Nurse went 58-24 in his first season running the bench while juggling 20 different starting lineups. He is now just the eighth head coach since the ABA merger to go to the NBA Finals in his first year. But the real choice that can’t be criticized is the acquisition of Leonard.
“There is no player in the NBA I’d rather have then Kawhi Leonard. He’s a drama free superstar,” is how Charles Barkley described Leonard after Game 6 of the Eastern Conference Final.
The irony is, a bunch of teams could have had him after he was limited to just nine games last season due to injury. The Philadelphia 76ers, Los Angeles Lakers, Los Angeles Clippers and even Washington Wizards were all rumoured to be in the Leonard sweepstakes last summer, but Ujiri is the one who got the deal done.

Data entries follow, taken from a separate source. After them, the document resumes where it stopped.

(** * DevReplicator: stack detection, image-tag derivation and clone step

    A shallow embedding of [detectors.py], [executor.py], the command-line
    run of [replicator.py] and the console helpers of [utils.py], together
    with the properties the specification states about them and further
    properties read off the code.

    Conventions.
    - A Python [str] is a sequence of Unicode code points; it is modelled
      as [list N] ([pystr]).  [py "..."] turns an ASCII literal into such a
      sequence.
    - A Python exception is a value of [exn]; a computation that may raise
      has type [result A].
    - [print]-only helpers ([log_info], [log_warn], ...) are left out of
      the detector, which is otherwise pure; they are kept as trace events
      in the model of [clone_repository], where the specification speaks
      about the diagnostic.
    - The file system and the child process are observed, not implemented:
      a [Repo] records what [Path.exists], [read_text], [json.loads] and
      [rglob] answer for one cloned directory, a [Host] what [shutil],
      [tempfile] and [subprocess] answer.  [rglob] and [Path.exists] on
      the names the program supplies itself are taken to answer without
      raising; [Path.exists] on a name read from package.json may raise. *)

From Stdlib Require Import NArith ZArith Ascii String.
From Stdlib Require DecimalString.
From stdpp Require Import base list gmap.

Set Warnings "-register-all".
Local Open Scope N_scope.

(** ** Exceptions *)

Inductive exn : Type :=
| OSError
| UnicodeDecodeError
| JSONDecodeError
| RecursionError
| KeyError
| AttributeError
| TypeError.

Inductive result (A : Type) : Type :=
| Ok (a : A)
| Raise (e : exn).
Arguments Ok {A} a.
Arguments Raise {A} e.

#[global] Instance result_bind : MBind result := λ A B k m,
  match m with
  | Ok a => k a
  | Raise e => Raise e
  end.

#[global] Instance result_fmap : FMap result := λ A B f m,
  match m with
  | Ok a => Ok (f a)
  | Raise e => Raise e
  end.

(** ** Python strings *)

Definition pystr : Type := list N.

Definition py (s : string) : pystr :=
  List.map N_of_ascii (list_ascii_of_string s).

(** [c in chars], the membership test of [str.strip] and friends. *)
Definition char_in (c : N) (chars : pystr) : bool :=
  existsb (N.eqb c) chars.

(** [s.lstrip(chars)] *)
Fixpoint lstrip (chars s : pystr) : pystr :=
  match s with
  | [] => []
  | c :: s' => if char_in c chars then lstrip chars s' else s
  end.

(** [s.rstrip(chars)] *)
Definition rstrip (chars s : pystr) : pystr :=
  reverse (lstrip chars (reverse s)).

(** [s.strip(chars)] *)
Definition strip (chars s : pystr) : pystr :=
  rstrip chars (lstrip chars s).

(** [s.startswith(p)] *)
Fixpoint startswith (p s : pystr) : bool :=
  match p, s with
  | [], _ => true
  | _ :: _, [] => false
  | a :: p', b :: s' => N.eqb a b && startswith p' s'
  end.

(** [s.split(sep)] for a non-empty separator: a left-to-right scan for
    non-overlapping occurrences.  [skip] counts the characters of an
    occurrence that are still to be consumed, [cur] is the piece being
    collected, in reverse. *)
Fixpoint split_go (sep : pystr) (skip : nat) (cur s : pystr) : list pystr :=
  match s with
  | [] => [reverse cur]
  | c :: s' =>
      match skip with
      | S k => split_go sep k cur s'
      | O =>
          if startswith sep s
          then reverse cur :: split_go sep (Nat.pred (length sep)) [] s'
          else split_go sep O (c :: cur) s'
      end
  end.

Definition split (sep s : pystr) : list pystr := split_go sep O [] s.

(** [xs[-1]] on a list of strings; [split] never returns the empty list,
    so the default is not reached from the code below. *)
Definition last_piece (xs : list pystr) : pystr := List.last xs [].

(** The character class [[a-zA-Z0-9._-]] of [_slugify]. *)
Definition is_lower (c : N) : bool := (97 <=? c) && (c <=? 122).
Definition is_upper (c : N) : bool := (65 <=? c) && (c <=? 90).
Definition is_digit (c : N) : bool := (48 <=? c) && (c <=? 57).

Definition tag_char (c : N) : bool :=
  is_lower c || is_upper c || is_digit c
  || (c =? 46) || (c =? 95) || (c =? 45).

(** [re.sub(r"[^a-zA-Z0-9._-]", "-", name)] *)
Definition sub_non_tag (name : pystr) : pystr :=
  List.map (fun c => if tag_char c then c else 45) name.

(** [str.lower] on the ASCII range.  In [_slugify] it is applied to the
    output of [sub_non_tag] only, which is ASCII. *)
Definition lower_char (c : N) : N := if is_upper c then c + 32 else c.
Definition lower (s : pystr) : pystr := List.map lower_char s.

(** ** replicator.py *)

Module Replicator.

Definition NAMESPACE : pystr := py "devreplicator-".

(** [url.rstrip("/").rstrip(".git")], the first two steps of both
    [_slugify] and [executor._extract_repo_name]. *)
Definition strip_suffix (url : pystr) : pystr :=
  rstrip (py ".git") (rstrip (py "/") url).

(** Line 172: [re.sub(...).lower().strip("-")]. *)
Definition sanitize (name : pystr) : pystr :=
  strip (py "-") (lower (sub_non_tag name)).

Definition _slugify (url : pystr) : pystr :=
  let name := last_piece (split (py "github.com/") (strip_suffix url)) in
  let name := sanitize name in
  take 128 (NAMESPACE ++ name).

End Replicator.

(** ** executor.py: the git half *)

Module Executor.

Inductive level : Type := Info | Warn | Error | Success.

(** What the process does to the outside world, in order. *)
Inductive event : Type :=
| Log (lv : level) (msg : pystr)
| Rmtree (path : pystr)
| Run (cmd : list pystr).

(** How a call ends: it returns, [sys.exit] ends the process, or an
    exception escapes. *)
Inductive outcome (A : Type) : Type :=
| Returned (a : A)
| SysExit (code : Z)
| Uncaught (e : exn).
Arguments Returned {A} a.
Arguments SysExit {A} code.
Arguments Uncaught {A} e.

Definition proc (A : Type) : Type := list event * outcome A.

Definition ret {A} (a : A) : proc A := ([], Returned a).
Definition emit (e : event) : proc unit := ([e], Returned tt).
Definition sys_exit {A} (code : Z) : proc A := ([], SysExit code).
Definition raise {A} (e : exn) : proc A := ([], Uncaught e).

#[global] Instance proc_bind : MBind proc := λ A B k m,
  match m with
  | (tr, Returned a) => let '(tr', o) := k a in (tr ++ tr', o)
  | (tr, SysExit c) => (tr, SysExit c)
  | (tr, Uncaught e) => (tr, Uncaught e)
  end.

(** The machine the tool runs on, as far as [clone_repository] looks
    at it. *)
Record Host : Type := {
  which_git : bool;                 (* shutil.which("git") is not None *)
  gettempdir : pystr;               (* tempfile.gettempdir() *)
  path_exists : pystr -> bool;      (* Path(p).exists() *)
  rmtree_error : pystr -> option exn;   (* shutil.rmtree(p); None: no error *)
  returncode : list pystr -> Z      (* subprocess.run(cmd, text=True).returncode *)
}.

Definition log_info (msg : pystr) : proc unit := emit (Log Info msg).
Definition log_warn (msg : pystr) : proc unit := emit (Log Warn msg).
Definition log_error (msg : pystr) : proc unit := emit (Log Error msg).
Definition log_success (msg : pystr) : proc unit := emit (Log Success msg).

Definition check_git (h : Host) : proc unit :=
  if which_git h then ret tt
  else
    log_error (py "git is not installed or not found in PATH.") ;;
    sys_exit 1%Z.

(** [_run(cmd, stream=True)]: the command runs and its return code
    comes back. *)
Definition _run (h : Host) (cmd : list pystr) : proc Z :=
  emit (Run cmd) ;; ret (returncode h cmd).

Definition rmtree (h : Host) (p : pystr) : proc unit :=
  emit (Rmtree p) ;;
  match rmtree_error h p with
  | None => ret tt
  | Some e => raise e
  end.

Definition _extract_repo_name (url : pystr) : pystr :=
  let url := Replicator.strip_suffix url in
  match last_piece (split (py "/") url) with
  | [] => py "repo"
  | name => name
  end.

(** [os.path.join(a, b)] on POSIX. *)
Definition path_join (a b : pystr) : pystr :=
  if startswith (py "/") b then b
  else match List.last a 47 with
       | 47 => a ++ b
       | _ => a ++ py "/" ++ b
       end.

Definition clone_cmd (url dest : pystr) : list pystr :=
  [py "git"; py "clone"; py "--depth=1"; url; dest].

Definition clone_dest (h : Host) (url : pystr) (dest : option pystr) : pystr :=
  match dest with
  | Some d => d
  | None => path_join (gettempdir h)
              (py "devreplicator_" ++ _extract_repo_name url)
  end.

Definition clone_repository (h : Host) (url : pystr) (dest : option pystr)
  : proc pystr :=
  check_git h ;;
  let dest := clone_dest h url dest in
  (if path_exists h dest
   then
     log_warn (py "Destination already exists " ++ [8212] ++ py " removing: "
               ++ dest) ;;
     rmtree h dest
   else ret tt) ;;
  log_info (py "Cloning " ++ url ++ [32; 8594; 32] ++ dest) ;;
  rc ← _run h (clone_cmd url dest);
  (if (rc =? 0)%Z then ret tt
   else
     log_error
       (py "git clone failed. Check the URL and your network connection.") ;;
     sys_exit 1%Z) ;;
  log_success (py "Repository cloned: " ++ dest) ;;
  ret dest.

And as Barkley recalls, in concert with the firing of Dwane Casey, it was not originally well-received. “For this man here, who got crucified for trading his most popular, best player and people forget he fired the coach of the year and everybody says you can’t do that and he said, ‘We’re not good enough.’ This is his redemption. Shout out To Masai Ujiri.”
I’m not sure if it’s redemption or justification, but it was the culmination of many moves, both big and small, that have Toronto still playing basketball in June.
As for Leonard, his load was managed well enough throughout the regular season that it’s allowed him to play 100 more minutes this post-season than Curry and 66 more minutes than the leading Warriors player, Klay Thompson. Leonard has 11, 30-point games this postseason. The only player with more entering an NBA Finals was Hakeem Olajuwon, 12 30-point games in 1990. Leonard has seven games with 35-plus points, and is the playoff points leader by over 100 points. His 561 points in the 2019 playoffs trails only LeBron James (2018), Hakeem Olajuwon (1995), Michael Jordan (1989 and 1990) and Kevin Durant (2014) for most in a single posts-eason prior to the Finals.
But Leonard’s most impressive post-season stat is his career record of 352-115, the best winning percentage in NBA history. He’s proven that, when healthy, he is the best player in the sport. The trade capital and public relations hit it took to get him now looks like a minuscule price given the on-court return on investment.
6. February 2019: Adding Marc Gasol at the deadline
At this year’s trade deadline, Ujiri acquired three time all-star Marc Gasol for one of Ujiri’s personal favourites, Jonas Valanciunas, plus Delon Wright and CJ Miles. Gasol was the last piece of the puzzle, adding some additional playoff experience and secondary offensive playmaking. Moreso, it was signal to the league, the team and to Leonard, that Ujiri was all-in on 2019.
The Raptors current starting unit played just 161 minutes together during the regular season, but has already played 314 minutes together in the playoffs. The 2019 Raptors are the first team in NBA history to make a Finals without a lottery pick on their roster.
Ujiri didn’t blow it up. He didn’t tank and he didn’t sit pat. He did it his way, valuing risk, internal development and brutally honest self-assessment.
It was at times a painful process, but the results speak for themselves: the Raptors are in the NBA Finals and their long-term future is all the better for it.